The one thing I was sceptical about was QoS. How can this system possibly place a call while I’m downloading a, errr, Linux ISO at full speed? Short answer: it just does. I noticed a definite dip in throughput when I placed a call, but it bounced right back up again after I hung up. It seems quite frugal too, based on the completely crap and inaccurate graph at right, I’m guessing about 60kbBs is assigned to voice (well, probably 64 to be exact), but even that seems to be freed up a bit during silence and one-way talking.
Lastly, the voicemail system is awesome. While out shopping today I got an email on my smartphone, which contained a 400kB wav file (yeah, eww), which was a 41 second voicemail message left by my mum. I was able to listen to the voicemail on my smartphone with no problem at all. One teeny tiny problem that I need to call Orcon about: our voicemail PIN seems to not be working, so I can’t clear the voicemail at home. No dramas, because I’ve already listened to it.
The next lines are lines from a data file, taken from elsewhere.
(* ===== verification/Interfaces.v ===== *)
(** The operations on the inventory of a device: interfaces, their addresses,
    VLANs, switch ports, subinterfaces and port channels
    (src/crates/rios-device/src/lib.rs, subinterface.rs, channel.rs).

    [keeps_operation] says that every operation keeps a well-formed device well
    formed (the invariant over the calls of all components is in
    [DeviceCalls]), and [rejected_unchanged] that an operation never panics
    and that one that returns an error has changed nothing. *)
From S2P Require Import Prelude Wire State Text Decimal EventQueue Ethernet Switching Ipv4 Collections AccessList RoutePolicy Config Inventory Device.

Abbreviation op A := (stateful Device DeviceError A).

(** ** Shared steps *)

(** [*self.config_mut(id)? = f(...)]. *)
Definition update_config (id : InterfaceId) (f : InterfaceConfig → InterfaceConfig) : op () := λ d,
  match configs d !! id with
  | Some c => (Ok (), set_configs (insert id (f c)) d)
  | None => (Err MissingInterface, d)
  end.
Definition switchport_mut (id : InterfaceId) (f : SwitchportConfig → SwitchportConfig) : op () := λ d,
  match configs d !! id with
  | Some c =>
      match switchport c with
      | Some s => (Ok (), set_configs (insert id (c <| switchport := Some (f s) |>)) d)
      | None => (Err NotSwitchport, d)
      end
  | None => (Err MissingInterface, d)
  end.

(** [mac_table.retain(|_, entry| entry.interface != id)]. *)
Definition forget_macs (id : InterfaceId) (d : Device) : Device :=
  d <| mac_table ::= filter (λ e, entry_interface e.2 ≠ id) |>.

(** ipv6.rs: the interface and its subinterfaces. *)
Definition reset_ipv6_interface (id : InterfaceId) (d : Device) : Device :=
  let kept := λ port, negb (is_some_and (configs d !! port)
                              (λ c, bool_decide (port = id) || bool_decide (parent c = Some id))) in
  d <| ipv6_runtime ::= λ r,
    {| interfaces6 := filter (λ e, kept e.1 = true) (interfaces6 r);
       neighbors6 := filter (λ e, kept e.1.1 = true) (neighbors6 r);
       routers := filter (λ e, kept e.1.1 = true) (routers r);
       prefixes6 := filter (λ e, kept e.1.1 = true) (prefixes6 r) |} |>.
Update 5 August – A week (and a bit) of it
We’ve been rocking the Genius for more than a week now, and it has been unremarkable. This is a Good Thing. We’ve had no issues with data or calls, no missed messages, and no quality problems. Just nothing at all. It’s hard to convey how insanely great it is for a brand new service to have nothing at all go wrong with it.
In the comments below there’s one person who had their phone cut off before Genius was online. This completely sucks but is to be expected. ISP changes and modifications in New Zealand are horrendously bad. Moving house, or moving from one ISP to another almost guarantees you one or more days of missing or incomplete service. One can only hope with an independent Chorus this situation will improve.
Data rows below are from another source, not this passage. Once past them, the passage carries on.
(** What [ensure_acl] does when it creates a list. *)
Definition with_list (d : Device) (id : AclId) (name : bytes) (kind : AclKind) : Device :=
  let old := takes_over d kind name in
  set_lists (insert id {| acl_name := name; acl_kind := kind;
                          acl_entries := match old with Some (_, old) => promoted_entries old | None => ∅ end |})
    (match old with Some (old_id, _) => set_legacy (delete old_id) d | None => d end).
Lemma ensure_acl_cases d name kind :
  (∃ r, ensure_acl name kind d = (r, d) ∧ match r with Ok id => acl_id d name = Some id | _ => True end)
  ∨ ∃ id, ensure_acl name kind d = (Ok id, with_list d id name kind)
      ∧ acl_id d name = None ∧ acl_name_valid kind name = true ∧ Z.of_nat (size (lists d)) < 4096
      ∧ match last_entry (λ k : Z, [k]) (lists d) with None => Some 1 | Some (k, _) => checked_add U32_MAX k 1 end = Some id.
Proof.
  unfold ensure_acl. rewrite run_reject. destruct (negb (supports_routing d)); [left; by eexists|].
  rewrite run_reject. destruct (negb (acl_name_valid kind name)) eqn:Hv; [left; by eexists|]. apply negb_false_iff in Hv.
  rewrite run_gets. destruct (acl_id d name) as [id|] eqn:Hid.
  - left. destruct (acl_id_Some _ _ _ Hid) as (l & Hl & _). rewrite run_try_gets, Hl. destruct (bool_decide _); by eexists.
  - rewrite run_reject. destruct (_ <=? _) eqn:Hs; [left; by eexists|]. rewrite run_require.
    destruct (match last_entry _ _ with None => _ | Some _ => _ end) as [id|] eqn:Hn; [|left; by eexists].
    right. exists id. rewrite run_gets, run_modify. split_and!; [|done..|lia|done]. done.
Qed.
Lemma fresh_acl_id d id :
  acl_ok d →
  match last_entry (λ k : Z, [k]) (lists d) with None => Some 1 | Some (k, _) => checked_add U32_MAX k 1 end = Some id →
  1 ≤ id ≤ U32_MAX ∧ lists d !! id = None.
Proof.
  intros Hd. destruct (last_entry _ _) as [[k l]|] eqn:E.
  - apply last_entry_spec in E as [Hk Hmax]. destruct (acl_list _ Hd _ _ Hk) as [? _]. unfold checked_add.
    destruct (k + 1 <=? U32_MAX) eqn:Hle; [|done]. intros [= <-]. split; [lia|].
    apply eq_None_not_Some. intros Hs. apply Hmax, lex_single in Hs. lia.
  - apply last_entry_None in E. intros [= <-]. rewrite E. split; [unfold U32_MAX; lia|]. apply lookup_empty.
Qed.
Lemma takes_over_Some d kind name n old :
  takes_over d kind name = Some (n, old) ↔ kind = Standard ∧ parse U8_MAX name = Some n ∧ 1 ≤ n ≤ 99 ∧ legacy d !! n = Some old.
Proof.
  unfold takes_over. case_bool_decide; [|naive_solver]. destruct (parse U8_MAX name) as [m|]; cbn; [|naive_solver].
  unfold AccessListId_new. destruct (_ && _) eqn:E; cbn; [|split; [done|naive_solver lia]].
  destruct (legacy d !! m) eqn:El; cbn; split; naive_solver lia.
Qed.
(** A name in use for a numbered list is the number's, and is taken over. *)
Lemma number_taken_over d kind n old :
  1 ≤ n ≤ 99 → acl_name_valid kind (to_string n) = true → legacy d !! n = Some old →
  takes_over d kind (to_string n) = Some (n, old).
Proof.
  intros Hn Hv Hold. apply takes_over_Some. assert (Hp : ∀ max, 99 ≤ max → parse max (to_string n) = Some n).
  { intros max Hmax. apply parse_to_string; unfold U64_MAX in *; lia. }
  split_and!; try done; try lia; [|by apply Hp].
  unfold acl_name_valid in Hv. rewrite !andb_true_iff in Hv. destruct Hv as [_ Hv].
  rewrite digits_all in Hv by (apply to_string_digits; lia). cbn in Hv. unfold number_valid in Hv. rewrite Hp in Hv by (unfold U16_MAX; lia).
  destruct kind; [done|]. apply andb_true_iff in Hv as [Hv _]. lia.
Qed.
Lemma legacy_with_list d id name kind :
  legacy (with_list d id name kind)
  = match takes_over d kind name with Some (n, _) => delete n (legacy d) | None => legacy d end.
Proof. unfold with_list. by destruct (takes_over d kind name) as [[n old]|]. Qed.
Lemma lists_with_list d id name kind :
  ∃ l, lists (with_list d id name kind) = <[id := l]> (lists d) ∧ acl_name l = name ∧ acl_kind l = kind
    ∧ acl_entries l = match takes_over d kind name with Some (_, old) => promoted_entries old | None => ∅ end.
Proof. unfold with_list. destruct (takes_over d kind name) as [[n old]|]; by eexists. Qed.
Lemma ensure_acl_ok name kind : keeps_acl (ensure_acl name kind).
Proof.
  intros d Hd. destruct (ensure_acl_cases d name kind) as [(r & E & _)|(id & E & Hnone & Hv & Hsize & Hnext)]; rewrite E; [done|].
  cbn [snd]. destruct (fresh_acl_id d id Hd Hnext) as [Hid Hfresh]. rewrite acl_id_None in Hnone.
  destruct (lists_with_list d id name kind) as (l & El & Hname & Hkind & Hent).
  pose proof Hd as [On Os Ol Og Oc Oo]. constructor; rewrite ?El.
  - intros a b la lb Ha Hb He. apply lookup_insert_Some in Ha as [[<- <-]|[? Ha]], Hb as [[<- <-]|[? Hb]]; try done.
    + destruct (Hnone _ _ Hb). congruence.
    + destruct (Hnone _ _ Ha). congruence.
    + by eapply On.
  - rewrite map_size_insert_None by done. lia.
  - intros x lx [[<- <-]|[? Hx]]%lookup_insert_Some; [|by apply Ol]. split; [done|]. unfold list_ok. rewrite Hent, Hkind.
    destruct (takes_over d kind name) as [[n old]|] eqn:Ht; [|by rewrite map_size_empty].
    apply takes_over_Some in Ht as (-> & _ & _ & Hold). destruct (Og _ _ Hold) as (_ & Hlen & _).
    rewrite promoted_size. split; [done|]. intros s e (i & x & Hx & -> & ->)%promoted_lookup.
    apply lookup_lt_Some in Hx. unfold len, U32_MAX in *. split; [lia|done].
  - intros n ln Hln. rewrite legacy_with_list in Hln.
    assert (legacy d !! n = Some ln ∧ name ≠ to_string n) as [Hold Hne].
    { destruct (takes_over d kind name) as [[m old]|] eqn:Ht.
      - apply lookup_delete_Some in Hln as [Hmn Hln]. split; [done|]. intros ->.
        rewrite (number_taken_over d kind n ln) in Ht; [by injection Ht as <- _|by apply (Og n ln)|done|done].
      - split; [done|]. intros ->. rewrite (number_taken_over d kind n ln) in Ht; [done|by apply (Og n ln)|done|done]. }
    destruct (Og n ln Hold) as (? & ? & Hall). split_and!; [lia..|].
    intros x lx [[<- <-]|[? Hx]]%lookup_insert_Some; [congruence|by eapply Hall].
  - intros i c dir x Hc Hx. rewrite lookup_insert_is_Some'. right. eapply (Oc i c dir); [|exact Hx].
    revert Hc. unfold with_list. by destruct (takes_over d kind name) as [[]|].
  - unfold with_list. by destruct (takes_over d kind name) as [[]|].
Qed.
Q: can I use my existing SIP device in place of the Genius?
A: No. Orcon say the Genius’ SIP settings are configured from their end, and using the Genius guarantees all the right QoS settings and compatibility. Unofficial: I’m sure someone will discover the right settings soon so we can use our own gear. Update 21/7: new semi-official answer: “I guess you *can* use your own device – but it’s not something we support.”
Q: Can I just use the naked DSL bit and connect to my choice of SIP provider, and/or Skype?
A: Yes, but you can’t connect the Genius device to your own VoIP provider (again, guessing because the settings are managed by Orcon). The VoIP service is bundled in the Genius pricing so you can’t opt out, but there’s nothing stopping you using your own service with your own device. Quote “it’s just an internet connection”
Q: If the device is configured by Orcon, do I have control over common router settings like WiFi SID and port forwarding?
A: Yes, apparently. I’ll do some testing on this when I get the device, but I’m guessing it’s really only the firmware, SIP stuff and account settings that Orcon are managing. I’m told everything else is completely configurable.